### WORK REQUEST
Within the data below, tally the lines that contain "sendOutcome" and state only the total.

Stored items

+ + + +

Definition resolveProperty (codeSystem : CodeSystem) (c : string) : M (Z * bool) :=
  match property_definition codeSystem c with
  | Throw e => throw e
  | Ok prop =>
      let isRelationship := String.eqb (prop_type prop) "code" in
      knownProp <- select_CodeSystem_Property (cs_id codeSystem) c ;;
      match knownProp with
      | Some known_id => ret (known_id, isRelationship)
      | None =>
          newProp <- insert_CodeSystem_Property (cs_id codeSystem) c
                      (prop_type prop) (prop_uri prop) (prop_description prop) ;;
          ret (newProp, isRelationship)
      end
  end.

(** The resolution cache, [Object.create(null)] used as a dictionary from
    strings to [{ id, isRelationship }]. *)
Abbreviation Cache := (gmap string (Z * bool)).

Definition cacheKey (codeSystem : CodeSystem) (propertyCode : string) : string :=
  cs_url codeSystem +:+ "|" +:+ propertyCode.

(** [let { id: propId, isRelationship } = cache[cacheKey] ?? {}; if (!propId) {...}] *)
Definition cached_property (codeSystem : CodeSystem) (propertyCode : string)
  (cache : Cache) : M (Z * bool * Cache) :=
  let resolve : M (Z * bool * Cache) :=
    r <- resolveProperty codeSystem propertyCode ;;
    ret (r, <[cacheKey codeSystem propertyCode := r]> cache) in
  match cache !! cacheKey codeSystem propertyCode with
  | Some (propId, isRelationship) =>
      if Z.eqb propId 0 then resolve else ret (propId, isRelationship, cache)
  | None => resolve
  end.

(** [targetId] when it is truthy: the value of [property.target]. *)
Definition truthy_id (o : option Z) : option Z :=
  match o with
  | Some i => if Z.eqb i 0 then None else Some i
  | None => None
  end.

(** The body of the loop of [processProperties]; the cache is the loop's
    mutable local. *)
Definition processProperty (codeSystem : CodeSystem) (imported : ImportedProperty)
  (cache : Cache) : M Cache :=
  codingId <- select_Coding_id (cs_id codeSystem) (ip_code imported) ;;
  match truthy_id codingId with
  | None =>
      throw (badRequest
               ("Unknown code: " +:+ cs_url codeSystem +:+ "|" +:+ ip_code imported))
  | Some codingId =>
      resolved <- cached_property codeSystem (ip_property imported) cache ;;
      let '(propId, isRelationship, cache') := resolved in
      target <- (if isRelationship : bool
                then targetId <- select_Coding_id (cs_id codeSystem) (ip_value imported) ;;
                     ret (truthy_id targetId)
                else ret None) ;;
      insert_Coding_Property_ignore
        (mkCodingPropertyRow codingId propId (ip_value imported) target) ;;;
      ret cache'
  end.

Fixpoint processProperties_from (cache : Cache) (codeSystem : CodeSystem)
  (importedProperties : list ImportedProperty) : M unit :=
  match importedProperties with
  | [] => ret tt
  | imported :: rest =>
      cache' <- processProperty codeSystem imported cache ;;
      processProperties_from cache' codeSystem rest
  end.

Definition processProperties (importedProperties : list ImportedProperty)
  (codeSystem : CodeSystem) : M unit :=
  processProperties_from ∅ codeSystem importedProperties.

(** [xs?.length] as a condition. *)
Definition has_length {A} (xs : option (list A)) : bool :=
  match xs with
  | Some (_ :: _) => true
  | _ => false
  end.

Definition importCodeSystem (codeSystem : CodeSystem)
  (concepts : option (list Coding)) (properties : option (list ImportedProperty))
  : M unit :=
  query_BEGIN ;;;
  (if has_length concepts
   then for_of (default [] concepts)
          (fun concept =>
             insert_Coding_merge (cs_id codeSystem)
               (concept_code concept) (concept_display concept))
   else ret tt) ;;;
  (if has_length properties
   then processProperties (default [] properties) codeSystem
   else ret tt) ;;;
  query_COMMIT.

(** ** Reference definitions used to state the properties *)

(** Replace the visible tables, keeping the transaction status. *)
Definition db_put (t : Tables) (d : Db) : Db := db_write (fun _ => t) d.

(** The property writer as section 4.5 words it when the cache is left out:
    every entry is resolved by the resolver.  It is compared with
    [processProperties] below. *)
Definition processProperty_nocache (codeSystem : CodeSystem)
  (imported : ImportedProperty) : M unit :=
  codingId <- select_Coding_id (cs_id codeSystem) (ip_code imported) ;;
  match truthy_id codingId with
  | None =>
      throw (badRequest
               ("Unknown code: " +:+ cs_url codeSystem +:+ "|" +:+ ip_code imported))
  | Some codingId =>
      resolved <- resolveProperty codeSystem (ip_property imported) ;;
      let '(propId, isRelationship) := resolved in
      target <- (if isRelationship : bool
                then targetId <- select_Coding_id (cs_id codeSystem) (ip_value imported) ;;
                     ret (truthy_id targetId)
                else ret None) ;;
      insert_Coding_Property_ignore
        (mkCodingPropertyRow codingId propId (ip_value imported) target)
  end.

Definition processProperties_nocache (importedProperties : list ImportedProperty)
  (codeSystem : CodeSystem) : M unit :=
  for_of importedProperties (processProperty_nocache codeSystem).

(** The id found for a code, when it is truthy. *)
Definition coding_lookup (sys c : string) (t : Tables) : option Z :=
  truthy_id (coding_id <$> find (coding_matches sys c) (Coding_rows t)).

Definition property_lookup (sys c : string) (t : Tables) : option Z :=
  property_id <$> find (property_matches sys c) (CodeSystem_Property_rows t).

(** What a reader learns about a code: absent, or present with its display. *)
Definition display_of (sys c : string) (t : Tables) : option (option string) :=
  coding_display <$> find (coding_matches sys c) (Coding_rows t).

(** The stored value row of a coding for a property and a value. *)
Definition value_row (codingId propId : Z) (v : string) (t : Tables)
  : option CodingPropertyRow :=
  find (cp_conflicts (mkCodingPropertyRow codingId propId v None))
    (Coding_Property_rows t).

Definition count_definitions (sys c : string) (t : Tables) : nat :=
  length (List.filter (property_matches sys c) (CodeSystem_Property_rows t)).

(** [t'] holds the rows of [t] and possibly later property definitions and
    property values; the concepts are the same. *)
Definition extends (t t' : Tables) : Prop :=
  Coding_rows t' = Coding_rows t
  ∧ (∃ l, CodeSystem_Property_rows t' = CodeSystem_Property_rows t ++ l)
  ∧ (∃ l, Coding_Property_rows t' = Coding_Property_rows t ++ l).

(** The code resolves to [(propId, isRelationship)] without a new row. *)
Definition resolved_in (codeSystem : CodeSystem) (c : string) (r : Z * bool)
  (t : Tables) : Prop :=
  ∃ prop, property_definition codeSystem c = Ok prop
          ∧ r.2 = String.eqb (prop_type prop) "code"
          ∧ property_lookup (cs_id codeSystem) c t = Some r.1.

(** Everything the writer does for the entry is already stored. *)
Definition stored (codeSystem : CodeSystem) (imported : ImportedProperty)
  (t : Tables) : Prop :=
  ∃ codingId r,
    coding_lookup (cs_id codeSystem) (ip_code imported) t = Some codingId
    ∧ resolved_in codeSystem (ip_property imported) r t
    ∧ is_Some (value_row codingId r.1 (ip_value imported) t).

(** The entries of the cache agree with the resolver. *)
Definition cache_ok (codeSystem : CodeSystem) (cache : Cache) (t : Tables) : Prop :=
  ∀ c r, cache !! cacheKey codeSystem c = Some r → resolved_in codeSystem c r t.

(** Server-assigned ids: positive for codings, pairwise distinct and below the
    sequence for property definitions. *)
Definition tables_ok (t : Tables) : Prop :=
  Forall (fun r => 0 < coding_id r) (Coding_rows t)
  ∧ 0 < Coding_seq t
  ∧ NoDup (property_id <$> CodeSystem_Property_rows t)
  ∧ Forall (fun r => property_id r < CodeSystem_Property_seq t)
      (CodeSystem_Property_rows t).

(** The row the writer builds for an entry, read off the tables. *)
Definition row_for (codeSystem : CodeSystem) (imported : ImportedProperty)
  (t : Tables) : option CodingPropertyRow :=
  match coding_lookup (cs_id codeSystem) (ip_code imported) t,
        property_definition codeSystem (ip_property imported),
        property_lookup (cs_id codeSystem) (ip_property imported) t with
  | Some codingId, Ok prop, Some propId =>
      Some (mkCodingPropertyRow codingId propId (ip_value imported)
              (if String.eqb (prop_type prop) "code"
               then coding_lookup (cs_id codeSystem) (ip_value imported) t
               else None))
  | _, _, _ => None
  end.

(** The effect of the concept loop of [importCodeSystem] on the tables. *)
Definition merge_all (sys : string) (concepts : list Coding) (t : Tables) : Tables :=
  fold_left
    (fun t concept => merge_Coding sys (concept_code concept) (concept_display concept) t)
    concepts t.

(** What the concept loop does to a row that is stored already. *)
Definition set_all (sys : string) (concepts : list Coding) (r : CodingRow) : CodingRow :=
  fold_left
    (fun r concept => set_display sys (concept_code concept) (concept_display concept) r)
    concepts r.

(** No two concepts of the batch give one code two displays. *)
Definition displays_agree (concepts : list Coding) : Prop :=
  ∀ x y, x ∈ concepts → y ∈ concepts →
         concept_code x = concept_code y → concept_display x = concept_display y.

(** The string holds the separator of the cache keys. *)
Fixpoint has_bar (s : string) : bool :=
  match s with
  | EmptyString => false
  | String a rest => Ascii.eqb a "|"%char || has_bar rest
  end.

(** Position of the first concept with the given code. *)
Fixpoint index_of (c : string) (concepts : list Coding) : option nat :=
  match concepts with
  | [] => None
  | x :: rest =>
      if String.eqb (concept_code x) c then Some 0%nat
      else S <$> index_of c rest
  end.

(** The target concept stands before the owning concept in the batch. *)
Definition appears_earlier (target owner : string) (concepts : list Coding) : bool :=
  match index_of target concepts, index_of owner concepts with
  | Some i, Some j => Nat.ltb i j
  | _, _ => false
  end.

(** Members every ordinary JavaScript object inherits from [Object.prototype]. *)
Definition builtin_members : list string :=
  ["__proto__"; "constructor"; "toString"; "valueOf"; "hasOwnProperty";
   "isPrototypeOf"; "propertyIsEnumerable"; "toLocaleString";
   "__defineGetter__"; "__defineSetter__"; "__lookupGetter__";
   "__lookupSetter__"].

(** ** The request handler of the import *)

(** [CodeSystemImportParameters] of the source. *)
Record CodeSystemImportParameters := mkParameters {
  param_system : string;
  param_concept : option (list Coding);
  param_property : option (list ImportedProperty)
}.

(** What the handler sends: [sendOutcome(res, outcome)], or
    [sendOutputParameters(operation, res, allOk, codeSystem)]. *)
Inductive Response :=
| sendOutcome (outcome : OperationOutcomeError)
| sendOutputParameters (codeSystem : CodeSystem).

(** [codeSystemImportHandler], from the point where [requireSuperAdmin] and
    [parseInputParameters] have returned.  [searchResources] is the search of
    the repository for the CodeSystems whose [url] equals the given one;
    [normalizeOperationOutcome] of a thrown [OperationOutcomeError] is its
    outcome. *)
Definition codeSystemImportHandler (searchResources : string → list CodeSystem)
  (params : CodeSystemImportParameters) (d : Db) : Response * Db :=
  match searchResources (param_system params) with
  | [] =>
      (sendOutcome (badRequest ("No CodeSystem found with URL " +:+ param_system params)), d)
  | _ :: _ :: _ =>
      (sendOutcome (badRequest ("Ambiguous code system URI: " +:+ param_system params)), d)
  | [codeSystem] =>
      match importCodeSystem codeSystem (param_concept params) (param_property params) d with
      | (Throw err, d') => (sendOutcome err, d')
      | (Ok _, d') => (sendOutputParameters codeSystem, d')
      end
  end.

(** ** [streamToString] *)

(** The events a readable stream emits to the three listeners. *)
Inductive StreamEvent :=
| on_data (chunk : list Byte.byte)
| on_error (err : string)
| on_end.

+ + + +

### OUTPUT FOR THIS TASK
5